• Task data:
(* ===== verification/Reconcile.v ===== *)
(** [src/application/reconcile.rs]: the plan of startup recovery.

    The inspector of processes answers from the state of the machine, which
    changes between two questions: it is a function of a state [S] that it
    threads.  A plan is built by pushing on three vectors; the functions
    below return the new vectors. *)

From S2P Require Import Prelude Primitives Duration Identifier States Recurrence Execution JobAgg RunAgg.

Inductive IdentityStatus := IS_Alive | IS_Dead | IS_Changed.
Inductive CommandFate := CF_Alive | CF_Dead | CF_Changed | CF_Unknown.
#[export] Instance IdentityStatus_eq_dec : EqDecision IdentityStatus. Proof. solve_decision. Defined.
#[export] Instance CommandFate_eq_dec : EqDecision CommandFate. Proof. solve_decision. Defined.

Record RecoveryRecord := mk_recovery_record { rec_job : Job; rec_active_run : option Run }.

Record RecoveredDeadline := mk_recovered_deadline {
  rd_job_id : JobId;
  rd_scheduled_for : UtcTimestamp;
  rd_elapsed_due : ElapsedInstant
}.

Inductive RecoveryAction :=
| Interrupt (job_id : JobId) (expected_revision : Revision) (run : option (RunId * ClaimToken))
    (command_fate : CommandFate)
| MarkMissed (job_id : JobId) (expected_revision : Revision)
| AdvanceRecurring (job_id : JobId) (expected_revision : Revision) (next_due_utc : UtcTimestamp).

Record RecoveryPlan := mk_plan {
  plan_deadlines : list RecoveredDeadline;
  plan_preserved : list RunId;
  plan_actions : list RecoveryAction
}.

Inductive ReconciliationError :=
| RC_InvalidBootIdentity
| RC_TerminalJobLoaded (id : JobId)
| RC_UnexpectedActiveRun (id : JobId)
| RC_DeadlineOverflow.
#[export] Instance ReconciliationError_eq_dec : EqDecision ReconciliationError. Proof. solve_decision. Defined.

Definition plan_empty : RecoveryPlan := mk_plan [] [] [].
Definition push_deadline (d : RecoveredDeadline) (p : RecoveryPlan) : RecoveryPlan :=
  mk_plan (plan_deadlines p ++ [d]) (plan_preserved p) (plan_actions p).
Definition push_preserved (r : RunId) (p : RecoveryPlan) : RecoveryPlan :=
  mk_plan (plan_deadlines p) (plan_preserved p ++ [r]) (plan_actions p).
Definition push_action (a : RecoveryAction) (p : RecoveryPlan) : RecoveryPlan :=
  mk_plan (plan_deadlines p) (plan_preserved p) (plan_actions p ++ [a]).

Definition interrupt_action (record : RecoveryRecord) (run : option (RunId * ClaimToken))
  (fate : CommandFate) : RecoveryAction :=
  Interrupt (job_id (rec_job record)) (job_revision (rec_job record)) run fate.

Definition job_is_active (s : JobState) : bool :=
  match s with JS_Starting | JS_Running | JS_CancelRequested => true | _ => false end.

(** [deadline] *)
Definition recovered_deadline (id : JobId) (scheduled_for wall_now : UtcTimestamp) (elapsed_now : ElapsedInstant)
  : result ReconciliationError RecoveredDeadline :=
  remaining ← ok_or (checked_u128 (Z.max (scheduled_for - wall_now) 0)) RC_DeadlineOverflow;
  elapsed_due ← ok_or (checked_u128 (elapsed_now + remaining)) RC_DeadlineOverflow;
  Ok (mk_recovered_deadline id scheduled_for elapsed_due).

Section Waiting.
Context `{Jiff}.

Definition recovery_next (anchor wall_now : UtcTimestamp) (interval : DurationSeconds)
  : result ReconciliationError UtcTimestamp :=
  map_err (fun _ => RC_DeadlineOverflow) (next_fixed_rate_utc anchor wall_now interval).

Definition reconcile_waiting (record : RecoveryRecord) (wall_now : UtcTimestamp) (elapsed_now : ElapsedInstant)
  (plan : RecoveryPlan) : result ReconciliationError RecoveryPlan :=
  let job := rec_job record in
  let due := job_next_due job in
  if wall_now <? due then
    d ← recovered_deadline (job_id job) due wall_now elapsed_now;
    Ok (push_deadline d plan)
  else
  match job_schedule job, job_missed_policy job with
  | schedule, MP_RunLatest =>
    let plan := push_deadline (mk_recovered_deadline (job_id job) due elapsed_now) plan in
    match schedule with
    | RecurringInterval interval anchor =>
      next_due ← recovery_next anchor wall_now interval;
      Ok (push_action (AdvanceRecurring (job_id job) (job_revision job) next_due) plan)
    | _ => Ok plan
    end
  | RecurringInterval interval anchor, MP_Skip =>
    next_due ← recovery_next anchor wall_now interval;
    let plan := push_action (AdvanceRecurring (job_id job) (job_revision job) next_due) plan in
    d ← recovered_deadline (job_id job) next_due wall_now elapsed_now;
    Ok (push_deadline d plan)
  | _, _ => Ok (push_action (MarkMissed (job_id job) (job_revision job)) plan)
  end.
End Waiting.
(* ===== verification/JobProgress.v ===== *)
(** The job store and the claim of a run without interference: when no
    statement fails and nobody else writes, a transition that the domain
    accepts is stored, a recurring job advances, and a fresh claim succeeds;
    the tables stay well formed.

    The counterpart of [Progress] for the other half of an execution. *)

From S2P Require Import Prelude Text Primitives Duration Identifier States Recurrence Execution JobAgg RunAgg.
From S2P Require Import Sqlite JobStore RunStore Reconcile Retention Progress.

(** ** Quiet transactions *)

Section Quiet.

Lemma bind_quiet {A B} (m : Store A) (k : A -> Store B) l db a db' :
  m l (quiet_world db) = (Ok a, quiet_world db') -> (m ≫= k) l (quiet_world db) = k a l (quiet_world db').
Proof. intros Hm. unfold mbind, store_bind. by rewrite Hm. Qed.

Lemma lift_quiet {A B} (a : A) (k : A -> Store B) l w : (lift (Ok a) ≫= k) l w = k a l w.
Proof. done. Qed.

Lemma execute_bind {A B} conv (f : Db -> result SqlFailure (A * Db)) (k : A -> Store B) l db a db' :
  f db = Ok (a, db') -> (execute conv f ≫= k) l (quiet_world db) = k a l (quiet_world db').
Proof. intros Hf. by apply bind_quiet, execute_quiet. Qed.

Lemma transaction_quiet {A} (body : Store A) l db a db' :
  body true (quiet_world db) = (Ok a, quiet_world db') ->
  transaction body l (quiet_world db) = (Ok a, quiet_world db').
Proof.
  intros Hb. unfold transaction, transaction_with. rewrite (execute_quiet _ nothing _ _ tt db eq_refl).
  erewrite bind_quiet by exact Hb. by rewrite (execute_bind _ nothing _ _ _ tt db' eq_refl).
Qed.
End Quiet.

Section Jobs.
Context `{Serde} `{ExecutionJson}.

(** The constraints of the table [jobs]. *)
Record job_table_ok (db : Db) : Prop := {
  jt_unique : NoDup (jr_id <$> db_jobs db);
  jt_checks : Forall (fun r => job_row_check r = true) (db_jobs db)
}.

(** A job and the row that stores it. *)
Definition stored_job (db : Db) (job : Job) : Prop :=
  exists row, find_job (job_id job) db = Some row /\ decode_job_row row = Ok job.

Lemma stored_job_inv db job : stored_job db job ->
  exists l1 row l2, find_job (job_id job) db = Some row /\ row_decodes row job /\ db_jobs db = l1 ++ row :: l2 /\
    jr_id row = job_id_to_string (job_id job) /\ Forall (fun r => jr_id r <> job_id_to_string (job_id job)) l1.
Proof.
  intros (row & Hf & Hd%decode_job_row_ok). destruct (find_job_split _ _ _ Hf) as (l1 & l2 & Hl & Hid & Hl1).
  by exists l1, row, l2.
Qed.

• Assigned task:
Look above for the line containing "End Waiting." and the line containing "Section Quiet.". Transcribe both, with the lines between them, exactly.

• Answer for the task:
End Waiting.
(* ===== verification/JobProgress.v ===== *)
(** The job store and the claim of a run without interference: when no
    statement fails and nobody else writes, a transition that the domain
    accepts is stored, a recurring job advances, and a fresh claim succeeds;
    the tables stay well formed.

    The counterpart of [Progress] for the other half of an execution. *)

From S2P Require Import Prelude Text Primitives Duration Identifier States Recurrence Execution JobAgg RunAgg.
From S2P Require Import Sqlite JobStore RunStore Reconcile Retention Progress.

(** ** Quiet transactions *)

Section Quiet.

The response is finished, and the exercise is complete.